I planned my great adventure to Arizona.  It was a loosely formed plan, filled with contingencies and fraught with an open invitation to go in a different direction.  Almost every plan I made has gone in a different direction, sweeping away with it my security and replacing it with fear and anxiety.  I barely managed to keep it at bay.  It hovered just below the surface, threatening to emerge into a full blown panic attack and it was bringing company.  The post traumatic stress I bear is coming along for the ride while I struggle to contain it.  Fear is not what most people actually fear, for it is often fear which has been a constant companion, much like the friend who is really detrimental to our wellbeing, always bringing out the worst aspect of our personality.  Still, though we know this friend does not act in our best interest, we cannot free ourselves from him, either.  Fear we know.  Fear we can face.  What strikes terror in our hearts is the fear of the unknown and what lies outside the comfort of our control.  I have lived with that uncertainty for weeks, and as each day rolled into the next, I became more reclusive.  I also tackled a huge emotional growth spurt; one which I denied affected me more than the moment I wrote about it.  The reality is, I dove head first into the cesspool of my childhood, taking with me only the little rubber floatation ring I used to play in the lake as I swam.  I needed a steel reinforced motorized boat with a spare tank of gasoline. 

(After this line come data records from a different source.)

(* ===== verification/Tunnels.v ===== *)
(** * Channels served by a connection ([src/src/forward/direct.rs], [socks5.rs])

    The server's handlers of [direct-tcpip], [direct-streamlocal@openssh.com]
    and [socks5] channels, after the dispatcher has read the channel header. *)
From Stdlib Require Import ZArith Lia Strings.Byte.
From stdpp Require Import base list strings gmap fin_maps relations.
From S2P Require Import Prelude Text Wire Codec Message ChannelErrors Channel SessionMsg ForwardMsg.
From S2P Require Import Conversation Net.
Local Open Scope Z_scope.
Local Open Scope io_scope.

(** ** direct.rs *)

Module direct_forward_error.
Inductive DirectForwardError :=
| Decode (source : CodecError)
| DecodeVarint (source : ErrorKind)
| PortOverflow (raw_port : Z)
| Accept (source : WriteChannelOpenConfirmationError)
| Reject (source : WriteChannelOpenFailureError)
| TcpConnect (addr : text) (source : ErrorKind)
| UnixConnect (path : text) (source : ErrorKind)
| Relay (source : ErrorKind)
| RelayJoin.
End direct_forward_error.
Abbreviation DirectForwardError := direct_forward_error.DirectForwardError.

(** [{host}:{port}] *)
Definition host_port (host : text) (port : Z) : text := host ++ [x3a] ++ dec port.

Section direct.
Context `{VarIntCodec, IoCopy}.
Variable connect : Dialer.

Definition send_open_failure (reason : Z) (description : string)
    : Io Peer DirectForwardError () :=
  on_p_writer (reject reason (ssh_string_from description)) <?> direct_forward_error.Reject.

Definition send_open_confirmation : Io Peer DirectForwardError () := λ s,
  let '(w, x) := accept (from_raw_parts (p_reader s) (p_writer s)) DEFAULT_MAX_MESSAGE_SIZE in
  match result_map_err direct_forward_error.Accept x with
  | Ok ch =>
    let '(r, w) := into_inner ch in (MkPeer r w (p_dialed s) (p_relayed s), Ok ())
  | Err e => (MkPeer (p_reader s) w (p_dialed s) (p_relayed s), Err e)
  | Panic => (MkPeer (p_reader s) w (p_dialed s) (p_relayed s), Panic)
  end.

(** Both handlers end alike. *)
Definition connect_and_relay (target : Target) : Io Peer DirectForwardError () :=
  let! connected := io_try (dial connect target) in
  match connected with
  | Ok stream =>
    send_open_confirmation ;;;
    relay_bidirectional direct_forward_error.RelayJoin direct_forward_error.Relay stream
  | _ => send_open_failure CONNECT_FAILED "connect failed"
  end.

Had any one thing been a challenge, I would have breezed through it.  When I am determined, I tackle projects like a hurricane, bringing what I want into the core of my soul so I may expel it forcefully from my being.  I hurl it back to hell, watching in a quiet satisfaction as the shards explode around me.  As the dust settles, my soul is cleansed, and renewal can begin.  The healing white light of heaven wraps me in its warmth, and I am at peace.  Too many things hit me at once, and I do what I do best in times when I am overwhelmed.  I retreat into the safety of my solitude, creating a shield of darkness between me and the outside world which represents all I fear the most.  I never once doubted my decision to move here, nor the need to create a life that originates from the little girl I hid from myself, my true self.  It is a difficult transition, because I am not an easy person to get to know.  I am guarded and suspicious, trust needs to be earned.  I need to trust in my spirit and faith to allow me to grow into the wonderful person I am meant to be.  My past shadows me, though.  It is an unwelcome intruder who waits near to me with every step forward I take.  It is waiting for me to acknowledge I am not meant to be wonderful, that my true self is a cowardly woman who has failed in every area of her life that ever mattered.   It whispers in my ear ever so quietly, reminding me the wonderful woman I desire to become is an illusion just out of my reach.  It whispers ever so softly and quietly, but it is patient and persistent.  Sometimes it drowns out the voice of Spirit, who is infinitely more loving and gentle. 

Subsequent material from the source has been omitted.